TO DO:
Return the lines below in which the string "Type" occurs.

Dataset entries
-----

(** * Movie ratings scraper (filmweb_scraper_api.py): model and properties

    The module fetches search and detail pages from Filmweb, IMDb and
    Rotten Tomatoes, queries the parsed markup with CSS selectors and
    normalises the score text.  The embedding follows the Python source
    function by function:

    - a Python [str] is a Rocq [string] holding its UTF-8 encoding;
    - an exception is a value of [exn]; a computation that may raise returns
      [exc A];
    - a coroutine is a [Task]: a tree whose nodes are the [await client.get]
      suspension points;
    - the HTTP client together with the network is a state machine
      ([Network]); the HTML parser and the selector engine are a capability
      ([Markup]). *)

From Stdlib Require Import String Ascii List ZArith QArith Bool Lia.
Import ListNotations.
Local Close Scope Q_scope.
Local Open Scope list_scope.
Local Open Scope string_scope.

(** ** Python built-ins used by the source *)

Module Py.

(** Exceptions deriving from [Exception]. *)
Inductive exn : Type :=
| AttributeError
| ValueError
| IndexError
| TransportError
| ParserError.

Inductive exc (A : Type) : Type :=
| Ok (a : A)
| Raise (e : exn).
Arguments Ok {A} a.
Arguments Raise {A} e.

Definition exc_bind {A B} (c : exc A) (f : A -> exc B) : exc B :=
  match c with
  | Ok a => f a
  | Raise e => Raise e
  end.

(** [x or y] on values whose truthiness is "is not None" (a bs4 [Tag] is
    always truthy). *)
Definition or_else {A} (x y : option A) : option A :=
  match x with
  | Some _ => x
  | None => y
  end.

(** Truthiness of an [Optional[str]]: [None] and [""] are falsy. *)
Definition truthy (o : option string) : bool :=
  match o with
  | Some (String _ _) => true
  | _ => false
  end.

(** [f"{x}"] for an [Optional[str]]. *)
Definition fstr (o : option string) : string :=
  match o with
  | Some s => s
  | None => "None"
  end.

(** [s.startswith(p)]. *)
Definition startswith (s p : string) : bool := String.prefix p s.

(** [sub in s]. *)
Fixpoint contains (sub s : string) : bool :=
  String.prefix sub s ||
  match s with
  | EmptyString => false
  | String _ s' => contains sub s'
  end.

(** Scanner shared by [split] and [replace]: [skip] counts the characters of
    a separator occurrence that are still to be consumed, [cur] is the piece
    being accumulated.  The separator is never empty at the call sites
    (Python raises [ValueError] on an empty separator). *)
Fixpoint split_go (sep s : string) (skip : nat) (cur : string) : list string :=
  match s with
  | EmptyString => [cur]
  | String c s' =>
      match skip with
      | S k => split_go sep s' k cur
      | O =>
          if String.prefix sep s
          then cur :: split_go sep s' (String.length sep - 1) EmptyString
          else split_go sep s' 0 (cur ++ String c EmptyString)
      end
  end.

(** [s.split(sep)]. *)
Definition split (s sep : string) : list string := split_go sep s 0 EmptyString.

(** [s.replace(old, new)]. *)
Definition replace (s old new : string) : string :=
  String.concat new (split s old).

(** [l[i]]. *)
Definition getitem {A} (l : list A) (i : nat) : exc A :=
  match nth_error l i with
  | Some a => Ok a
  | None => Raise IndexError
  end.

(** *** Whitespace

    [str.strip()] removes the characters for which [str.isspace()] holds:
    U+0009..U+000D, U+001C..U+0020, U+0085, U+00A0, U+1680, U+2000..U+200A,
    U+2028, U+2029, U+202F, U+205F and U+3000.  On the UTF-8 encoding these
    are the byte sequences recognised below. *)

Definition byte_of (c : ascii) : N := N_of_ascii c.

Definition is_ascii_space (c : ascii) : bool :=
  let n := byte_of c in
  ((9 <=? n) && (n <=? 13) || (28 <=? n) && (n <=? 32))%N.

(** The rest of [s] after one leading whitespace character, if there is one. *)
Definition space_prefix (s : string) : option string :=
  match s with
  | String c1 s1 =>
      if is_ascii_space c1 then Some s1
      else
        match s1 with
        | String c2 s2 =>
            let b1 := byte_of c1 in
            let b2 := byte_of c2 in
            if ((b1 =? 194) && ((b2 =? 133) || (b2 =? 160)))%N then Some s2
            else
              match s2 with
              | String c3 s3 =>
                  let b3 := byte_of c3 in
                  if ((b1 =? 225) && (b2 =? 154) && (b3 =? 128)
                      || (b1 =? 226) && (b2 =? 128)
                         && ((128 <=? b3) && (b3 <=? 138)
                             || (b3 =? 168) || (b3 =? 169) || (b3 =? 175))
                      || (b1 =? 226) && (b2 =? 129) && (b3 =? 159)
                      || (b1 =? 227) && (b2 =? 128) && (b3 =? 128))%N
                  then Some s3
                  else None
              | EmptyString => None
              end
        | EmptyString => None
        end
  | EmptyString => None
  end.

(** The same on the reversed string: the rest after one trailing whitespace
    character of the original. *)
Definition space_suffix_rev (r : string) : option string :=
  match r with
  | String c1 r1 =>
      if is_ascii_space c1 then Some r1
      else
        match r1 with
        | String c2 r2 =>
            match space_prefix (String c2 (String c1 EmptyString)) with
            | Some EmptyString => Some r2
            | _ =>
                match r2 with
                | String c3 r3 =>
                    match space_prefix
                            (String c3 (String c2 (String c1 EmptyString))) with
                    | Some EmptyString => Some r3
                    | _ => None
                    end
                | EmptyString => None
                end
            end
        | EmptyString => None
        end
  | EmptyString => None
  end.

Fixpoint drop_while (next : string -> option string) (fuel : nat) (s : string)
  : string :=
  match fuel with
  | O => s
  | S fuel' =>
      match next s with
      | Some s' => drop_while next fuel' s'
      | None => s
      end
  end.

Definition rev_string (s : string) : string :=
  string_of_list_ascii (rev (list_ascii_of_string s)).

Definition lstrip (s : string) : string :=
  drop_while space_prefix (String.length s) s.

Definition rstrip (s : string) : string :=
  rev_string (drop_while space_suffix_rev (String.length s) (rev_string s)).

(** [s.strip()]. *)
Definition strip (s : string) : string := rstrip (lstrip s).

(** *** [urllib.parse.quote]

    With the default [safe="/"]: letters, digits and [_.-~/] are kept, every
    other byte of the UTF-8 encoding becomes [%XX] in upper-case hex. *)

Definition is_always_safe (c : ascii) : bool :=
  let n := byte_of c in
  ((65 <=? n) && (n <=? 90) || (97 <=? n) && (n <=? 122)
   || (48 <=? n) && (n <=? 57)
   || (n =? 95) || (n =? 46) || (n =? 45) || (n =? 126))%N.

Definition hex_digit (n : N) : ascii :=
  if (n <? 10)%N then ascii_of_N (48 + n) else ascii_of_N (55 + n).

Definition percent_encode (c : ascii) : string :=
  let n := byte_of c in
  String "%" (String (hex_digit (n / 16)) (String (hex_digit (n mod 16)) EmptyString)).

Fixpoint quote_from (safe s : string) : string :=
  match s with
  | EmptyString => EmptyString
  | String c s' =>
      (if is_always_safe c || contains (String c EmptyString) safe
       then String c EmptyString
       else percent_encode c) ++ quote_from safe s'
  end.

Definition quote (s : string) : string := quote_from "/" s.

(** *** [int] and [float]

    For a [str] argument both first turn the text into ASCII
    ([_PyUnicode_TransformDecimalAndSpaceToASCII]): a text that is ASCII
    already is taken as it is; otherwise every character from U+007F on is
    replaced, a whitespace character by a space and a decimal digit of any
    script by its ASCII digit, and the first character that is neither is
    replaced by [?], which ends the text.  Then the whitespace of C
    ([Py_ISSPACE]: U+0009..U+000D and the space, not U+001C..U+001F) is
    skipped at both ends, and an optional sign and groups of decimal digits
    that may be separated by single underscores are read. *)

(** The code point of the first character of a UTF-8 text, and the rest. *)
Definition decode (s : string) : option (N * string) :=
  let continuation c := ((128 <=? byte_of c) && (byte_of c <=? 191))%N in
  let low c := (byte_of c - 128)%N in
  match s with
  | EmptyString => None
  | String c1 s1 =>
      let b1 := byte_of c1 in
      if (b1 <? 128)%N then Some (b1, s1)
      else
        match s1 with
        | EmptyString => None
        | String c2 s2 =>
            if negb (continuation c2) then None
            else if ((194 <=? b1) && (b1 <=? 223))%N
            then Some (((b1 - 192) * 64 + low c2)%N, s2)
            else
              match s2 with
              | EmptyString => None
              | String c3 s3 =>
                  if negb (continuation c3) then None
                  else if ((224 <=? b1) && (b1 <=? 239))%N
                  then Some (((b1 - 224) * 4096 + low c2 * 64 + low c3)%N, s3)
                  else
                    match s3 with
                    | EmptyString => None
                    | String c4 s4 =>
                        if negb (continuation c4) then None
                        else if ((240 <=? b1) && (b1 <=? 244))%N
                        then Some (((b1 - 240) * 262144 + low c2 * 4096
                                    + low c3 * 64 + low c4)%N, s4)
                        else None
                    end
              end
        end
  end.

(** [Py_UNICODE_ISSPACE] from U+007F on. *)
Definition is_unicode_space (cp : N) : bool :=
  ((cp =? 0x85) || (cp =? 0xA0) || (cp =? 0x1680)
   || (0x2000 <=? cp) && (cp <=? 0x200A)
   || (cp =? 0x2028) || (cp =? 0x2029) || (cp =? 0x202F)
   || (cp =? 0x205F) || (cp =? 0x3000))%N.

(** The digit zero of every run of ten decimal digits (general category Nd)
    outside ASCII, as of Unicode 15.0 and 15.1 (Python 3.12 and 3.13). *)
Definition DECIMAL_ZEROS : list N :=
  [ 0x660; 0x6F0; 0x7C0; 0x966; 0x9E6; 0xA66; 0xAE6; 0xB66; 0xBE6; 0xC66;
    0xCE6; 0xD66; 0xDE6; 0xE50; 0xED0; 0xF20; 0x1040; 0x1090; 0x17E0; 0x1810;
    0x1946; 0x19D0; 0x1A80; 0x1A90; 0x1B50; 0x1BB0; 0x1C40; 0x1C50; 0xA620;
    0xA8D0; 0xA900; 0xA9D0; 0xA9F0; 0xAA50; 0xABF0; 0xFF10; 0x104A0; 0x10D30;
    0x11066; 0x110F0; 0x11136; 0x111D0; 0x112F0; 0x11450; 0x114D0; 0x11650;
    0x116C0; 0x11730; 0x118E0; 0x11950; 0x11C50; 0x11D50; 0x11DA0; 0x11F50;
    0x16A60; 0x16AC0; 0x16B50; 0x1D7CE; 0x1D7D8; 0x1D7E2; 0x1D7EC; 0x1D7F6;
    0x1E140; 0x1E2F0; 0x1E4F0; 0x1E950; 0x1FBF0 ]%N.

(** [Py_UNICODE_TODECIMAL] from U+007F on. *)
Definition to_decimal (cp : N) : option N :=
  match find (fun zero => (zero <=? cp) && (cp <? zero + 10))%N DECIMAL_ZEROS with
  | Some zero => Some (cp - zero)%N
  | None => None
  end.

Fixpoint is_ascii (s : string) : bool :=
  match s with
  | EmptyString => true
  | String c s' => (byte_of c <? 128)%N && is_ascii s'
  end.
(** * terraform_lint: a shallow embedding of [.github/scripts/terraform_lint.py]

    The script filters its arguments down to existing [.tf] files under two
    Terraform roots, runs [terraform fmt -check -diff] on each of them and
    then [tflint --init] / [tflint --minimum-failure-severity=error] in each
    distinct parent directory.  It is embedded here as a state-passing
    program over an abstract outside world (the filesystem and the external
    tools), together with the part of [pathlib] (CPython 3.12, POSIX flavour)
    that the script relies on. *)

From Stdlib Require Import String Ascii List ZArith Bool Arith Lia.
From Stdlib Require Import Permutation Sorted OrdersEx RelationClasses.
Import ListNotations.

Local Open Scope string_scope.
Local Open Scope list_scope.

(* ================================================================== *)
(** * Strings *)

Module Str.

(** The path separator of the POSIX flavour. *)
Definition sep : ascii := "/"%char.

(** [s.split("/")]: never empty, [n] separators give [n + 1] fields. *)
Fixpoint split_sep (s : string) : list string :=
  match s with
  | EmptyString => [EmptyString]
  | String c s' =>
      if Ascii.eqb c sep then EmptyString :: split_sep s'
      else match split_sep s' with
           | [] => [String c EmptyString]
           | h :: t => String c h :: t
           end
  end.

(** ["/".join(l)] *)
Definition join_sep (l : list string) : string := String.concat "/" l.

(** [s.startswith(pre)] *)
Definition startswith (s pre : string) : bool := String.prefix pre s.

(** [s.rfind(c)], with [None] for Python's [-1]. *)
Fixpoint rfind (c : ascii) (s : string) : option nat :=
  match s with
  | EmptyString => None
  | String a s' =>
      match rfind c s' with
      | Some i => Some (S i)
      | None => if Ascii.eqb a c then Some 0 else None
      end
  end.

(** A string without separator: what a path component is. *)
Fixpoint no_sep (s : string) : bool :=
  match s with
  | EmptyString => true
  | String c s' => negb (Ascii.eqb c sep) && no_sep s'
  end.

End Str.

(* ================================================================== *)
(** * pathlib, POSIX flavour *)

Module Pathlib.

Import Str.

(** A parsed path: pathlib keeps [drive], [root] and the list of
    components after the root ([_tail]); the drive is always empty on
    POSIX and is left out. *)
Record Path : Type := from_parsed_parts { root : string; tail : list string }.

(** [posixpath.splitroot], without the drive. *)
Definition splitroot (p : string) : string * string :=
  match p with
  | String c0 r1 =>
      if Ascii.eqb c0 sep then
        match r1 with
        | String c1 r2 =>
            if Ascii.eqb c1 sep then
              match r2 with
              | String c2 _ => if Ascii.eqb c2 sep then ("/", r1) else ("//", r2)
              | EmptyString => ("//", r2)
              end
            else ("/", r1)
        | EmptyString => ("/", r1)
        end
      else ("", p)
  | EmptyString => ("", p)
  end.

(** The components kept by [_parse_path]: [x and x != '.']. *)
Definition kept (x : string) : bool :=
  negb (String.eqb x "") && negb (String.eqb x ".").

(** [Path(s)]: [PurePath._parse_path]. *)
Definition Path_of (s : string) : Path :=
  if String.eqb s "" then from_parsed_parts "" []
  else let '(r, rel) := splitroot s in
       from_parsed_parts r (filter kept (split_sep rel)).

(** [str(p)]: [_format_parsed_parts(...) or '.'] *)
Definition str (p : Path) : string :=
  let s := if String.eqb (root p) "" then join_sep (tail p)
           else (root p ++ join_sep (tail p))%string in
  if String.eqb s "" then "." else s.

(** [p.as_posix()]: on POSIX the separator already is the forward slash. *)
Definition as_posix (p : Path) : string := str p.

(** [p.name] *)
Definition name (p : Path) : string := last (tail p) "".

(** [p.suffix]: the text from the last dot of the name on, unless that dot
    is the first or the last character of the name (the definition of
    CPython 3.12 and 3.13). *)
Definition suffix (p : Path) : string :=
  let n := name p in
  match rfind "."%char n with
  | Some i =>
      if Nat.ltb 0 i && Nat.ltb i (String.length n - 1)
      then substring i (String.length n - i) n
      else ""
  | None => ""
  end.

(** [p.parent] *)
Definition parent (p : Path) : Path :=
  match tail p with
  | [] => p
  | _ => from_parsed_parts (root p) (removelast (tail p))
  end.

(** [p.is_absolute()] *)
Definition is_absolute (p : Path) : bool := negb (String.eqb (root p) "").

(** [a / b]: an absolute right operand replaces the left one, a relative
    one is appended to it. *)
Definition truediv (a b : Path) : Path :=
  if is_absolute b then b
  else from_parsed_parts (root a) (tail a ++ tail b).

(** [p == q]: equality of the string forms ([_str_normcase]). *)
Definition path_eqb (p q : Path) : bool := String.eqb (str p) (str q).

(** [p._parts_normcase], the key of the ordering. *)
Definition parts_normcase (p : Path) : list string := split_sep (str p).

(** [p < q]: Python compares the two lists of strings lexicographically,
    and strings by code point. *)
Definition path_ltb (p q : Path) : bool :=
  match list_compare String_as_OT.compare (parts_normcase p) (parts_normcase q) with
  | Lt => true
  | _ => false
  end.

-----

OUTPUT OF THE EXERCISE:
Inductive exn : Type :=
Inductive exc (A : Type) : Type :=
Record Path : Type := from_parsed_parts { root : string; tail : list string }.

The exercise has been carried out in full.